Se cumplen hoy 50
años de que la Corte
Suprema de Justicia de Estados Unidos sentara una base
fundamental para el respeto a la libre expresión a través de la prensa, al
incorporar lo que se conoce como teoría de la real malicia. Esos principios
serían adoptados luego por los países democráticos como parte de los nuevos
derechos sociales de los ciudadanos.
El pronunciamiento
del máximo cuerpo judicial corrigió dos fallos adversos de tribunales
inferiores en la famosa causa “ The New York Times versus J. B. Sullivan”. Este
último, concejal del condado de Montgomery, Estado de Alabama, tenía bajo su
responsabilidad a la Policía
y se había sentido agraviado por expresiones incluidas en una solicitada
publicada en el periódico, que aludía a la defensa de los derechos civiles de
los estudiantes negros.

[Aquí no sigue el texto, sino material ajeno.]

Definition write_commit_group_cursor_fenced (env : CommandEnvelope.t)
    (group_uuid member_uuid topic_uuid range_uuid : Uuid) (topic_epoch range_generation : u64)
    (segment_uuid : Uuid) (segment_generation : u64) (segment_root : bytes32)
    (record_offset record_index : u64) (lineage_transition_id : option Uuid)
    (expected_checkpoint_generation : option u64) (holder_node_uuid : Uuid) (fencing_epoch : u64)
    : Writer :=
  writes
    [emit (put_kind COMMAND_KIND_COMMIT_GROUP_CURSOR_FENCED); encode_envelope env;
     emit (put_uuid group_uuid); emit (put_uuid member_uuid); emit (put_uuid topic_uuid);
     emit (put_uuid range_uuid); emit (put_u64 topic_epoch); emit (put_u64 range_generation);
     emit (put_uuid segment_uuid); emit (put_u64 segment_generation);
     emit (put_bytes32 segment_root); emit (put_u64 record_offset);
     emit (put_u64 record_index); encode_optional_uuid lineage_transition_id;
     encode_optional_u64 expected_checkpoint_generation; emit (put_uuid holder_node_uuid);
     emit (put_u64 fencing_epoch)].

Definition read_commit_group_cursor_fenced : Reader MetadataCommand.t :=
  env ← decode_envelope;
  group_uuid ← read_uuid "group uuid";
  member_uuid ← read_uuid "member uuid";
  topic_uuid ← read_uuid "topic uuid";
  range_uuid ← read_uuid "range uuid";
  topic_epoch ← read_u64 "topic epoch";
  range_generation ← read_u64 "range generation";
  segment_uuid ← read_uuid "segment uuid";
  segment_generation ← read_u64 "segment generation";
  segment_root ← read_bytes32 "segment root";
  record_offset ← read_u64 "record offset";
  record_index ← read_u64 "record index";
  lineage_transition_id ← decode_optional_uuid "lineage transition id";
  expected_checkpoint_generation ← decode_optional_u64 "expected checkpoint generation";
  holder_node_uuid ← read_uuid "holder node uuid";
  fencing_epoch ← read_u64 "fencing epoch";
  mret (MetadataCommand.CommitGroupCursorFenced env group_uuid member_uuid topic_uuid
        range_uuid topic_epoch range_generation segment_uuid segment_generation segment_root
        record_offset record_index lineage_transition_id expected_checkpoint_generation
        holder_node_uuid fencing_epoch).

Definition write_commit_group_cursor_coordinated (env : CommandEnvelope.t)
    (group_uuid member_uuid topic_uuid range_uuid coordinator_topic_uuid
     coordinator_range_uuid : Uuid)
    (topic_epoch range_generation : u64) (segment_uuid : Uuid) (segment_generation : u64)
    (segment_root : bytes32) (record_offset record_index : u64)
    (lineage_transition_id : option Uuid) (expected_checkpoint_generation : option u64)
    (holder_node_uuid : Uuid) (fencing_epoch : u64) : Writer :=
  writes
    [emit (put_kind COMMAND_KIND_COMMIT_GROUP_CURSOR_COORDINATED); encode_envelope env;
     emit (put_uuid group_uuid); emit (put_uuid member_uuid); emit (put_uuid topic_uuid);
     emit (put_uuid range_uuid); emit (put_uuid coordinator_topic_uuid);
     emit (put_uuid coordinator_range_uuid); emit (put_u64 topic_epoch);
     emit (put_u64 range_generation); emit (put_uuid segment_uuid);
     emit (put_u64 segment_generation); emit (put_bytes32 segment_root);
     emit (put_u64 record_offset); emit (put_u64 record_index);
     encode_optional_uuid lineage_transition_id;
     encode_optional_u64 expected_checkpoint_generation; emit (put_uuid holder_node_uuid);
     emit (put_u64 fencing_epoch)].

Definition read_commit_group_cursor_coordinated : Reader MetadataCommand.t :=
  env ← decode_envelope;
  group_uuid ← read_uuid "group uuid";
  member_uuid ← read_uuid "member uuid";
  topic_uuid ← read_uuid "topic uuid";
  range_uuid ← read_uuid "range uuid";
  coordinator_topic_uuid ← read_uuid "coordinator topic uuid";
  coordinator_range_uuid ← read_uuid "coordinator range uuid";
  topic_epoch ← read_u64 "topic epoch";
  range_generation ← read_u64 "range generation";
  segment_uuid ← read_uuid "segment uuid";
  segment_generation ← read_u64 "segment generation";
  segment_root ← read_bytes32 "segment root";
  record_offset ← read_u64 "record offset";
  record_index ← read_u64 "record index";
  lineage_transition_id ← decode_optional_uuid "lineage transition id";
  expected_checkpoint_generation ← decode_optional_u64 "expected checkpoint generation";
  holder_node_uuid ← read_uuid "holder node uuid";
  fencing_epoch ← read_u64 "fencing epoch";
  mret (MetadataCommand.CommitGroupCursorCoordinated env group_uuid member_uuid topic_uuid
        range_uuid coordinator_topic_uuid coordinator_range_uuid topic_epoch range_generation
        segment_uuid segment_generation segment_root record_offset record_index
        lineage_transition_id expected_checkpoint_generation holder_node_uuid fencing_epoch).

Definition write_ensure_group_member_coordinated (env : CommandEnvelope.t) (name : string)
    (group_uuid member_uuid topic_uuid range_uuid coordinator_topic_uuid
     coordinator_range_uuid holder_node_uuid : Uuid)
    (fencing_epoch : u64) : Writer :=
  writes
    [emit (put_kind COMMAND_KIND_ENSURE_GROUP_MEMBER_COORDINATED); encode_envelope env;
     put_bounded_str name MAX_GROUP_NAME_BYTES "group name"; emit (put_uuid group_uuid);
     emit (put_uuid member_uuid); emit (put_uuid topic_uuid); emit (put_uuid range_uuid);
     emit (put_uuid coordinator_topic_uuid); emit (put_uuid coordinator_range_uuid);
     emit (put_uuid holder_node_uuid); emit (put_u64 fencing_epoch)].

Definition read_ensure_group_member_coordinated : Reader MetadataCommand.t :=
  env ← decode_envelope;
  name ← read_bounded_str MAX_GROUP_NAME_BYTES "group name";
  require_nonempty "group name" name;;
  group_uuid ← read_uuid "group uuid";
  member_uuid ← read_uuid "member uuid";
  topic_uuid ← read_uuid "topic uuid";
  range_uuid ← read_uuid "range uuid";
  coordinator_topic_uuid ← read_uuid "coordinator topic uuid";
  coordinator_range_uuid ← read_uuid "coordinator range uuid";
  holder_node_uuid ← read_uuid "holder node uuid";
  fencing_epoch ← read_u64 "fencing epoch";
  mret (MetadataCommand.EnsureGroupMemberCoordinated env name group_uuid member_uuid topic_uuid
        range_uuid coordinator_topic_uuid coordinator_range_uuid holder_node_uuid fencing_epoch).

Definition write_heartbeat_member (env : CommandEnvelope.t) (group_uuid member_uuid : Uuid)
    : Writer :=
  writes
    [emit (put_kind COMMAND_KIND_HEARTBEAT_MEMBER); encode_envelope env;
     emit (put_uuid group_uuid); emit (put_uuid member_uuid)].

Definition read_heartbeat_member : Reader MetadataCommand.t :=
  env ← decode_envelope;
  group_uuid ← read_uuid "group uuid";
  member_uuid ← read_uuid "member uuid";
  mret (MetadataCommand.HeartbeatMember env group_uuid member_uuid).

Definition write_expire_stale_member (env : CommandEnvelope.t) (group_uuid member_uuid : Uuid)
    (stale_before_apply_index : u64) : Writer :=
  writes
    [emit (put_kind COMMAND_KIND_EXPIRE_STALE_MEMBER); encode_envelope env;
     emit (put_uuid group_uuid); emit (put_uuid member_uuid);
     emit (put_u64 stale_before_apply_index)].

Definition read_expire_stale_member : Reader MetadataCommand.t :=
  env ← decode_envelope;
  group_uuid ← read_uuid "group uuid";
  member_uuid ← read_uuid "member uuid";
  stale_before_apply_index ← read_u64 "stale-before apply index";
  mret (MetadataCommand.ExpireStaleMember env group_uuid member_uuid stale_before_apply_index).

Definition write_set_node_placement_attrs (env : CommandEnvelope.t) (node_uuid : Uuid)
    (failure_domain : string) (placement_weight : u32) (expected_generation : u64) : Writer :=
  writes
    [emit (put_kind COMMAND_KIND_SET_NODE_PLACEMENT_ATTRS); encode_envelope env;
     emit (put_uuid node_uuid);
     put_bounded_str failure_domain MAX_FAILURE_DOMAIN_BYTES "failure domain";
     emit (put_u32 placement_weight); emit (put_u64 expected_generation)].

El documento llevaba la firma de 64 personalidades,
entre ellas la de Martin Luther King.
Al consagrar la
teoría de la real malicia, la
Corte de Estados Unidos entendió que un funcionario público
que formula una denuncia de agravio a su investidura debe demostrar –con prueba
fehaciente– el carácter perjudicial de las expresiones vertidas y el daño que
le ocasionan, su falsedad y la intención de daño real por parte del emisor. El
alto tribunal extendió luego la figura a personalidades que voluntariamente se
exponen a la consideración pública.
Ese concepto fue
asumido luego en casi todos los países democráticos, al entender que los
funcionarios públicos, cualquiera sea su rango, están expuestos a la crítica de
sus actos oficiales por parte de los medios de comunicación.
Bien vale celebrar el
histórico fallo del 9 de marzo de 1964, que fue refrendado a través de
numerosos pronunciamientos de los tribunales argentinos, los cuales se han
orientado en preservar ese derecho aun cuando –sin intención de dolo– pueda
aparecer menoscabado el honor de un funcionario público. El primer caso en ese
sentido fue “Vago c/Ediciones La
Urraca ”, en 1991.
Es bueno recordarlo y
conmemorarlo en un contexto latinoamericano donde varios gobiernos elegidos
democráticamente –como Venezuela y Ecuador– distorsionaron luego, en el
ejercicio del poder, la aplicación de derechos constitucionales y han avanzado
con reglamentaciones y leyes que no tienen otro objetivo más que limitar y
controlar la opinión independiente.
Es justo mencionarlo,
además, en un contexto preocupante para la Argentina , en el que el Estado destina
millonarias campañas publicitarias en medios afines, alienta el escarnio de
periodistas y otras voces críticas y anula la difusión de los actos oficiales
en medios que cuestionan la gestión gubernamental, mientras sigue resistiendo
la sanción de una ley de acceso a la información pública.
También vale su
conmemoración cuando la presidenta Cristina Fernández, el vicepresidente Amado
Boudou y relevantes funcionarios han descalificado y ridiculizando las
investigaciones periodísticas que revelan innegables casos de corrupción, los
cuales son instruidos de manera muy lenta por la Justicia.
Y, finalmente, es
oportuno recordar descabellados proyectos tendientes a limitar el ejercicio de
las libertades de prensa y de expresión, que felizmente no prosperaron por la
acción de la conciencia ciudadana, que decidió sostener con firmeza los principios
consagrados en nuestra Constitución Nacional.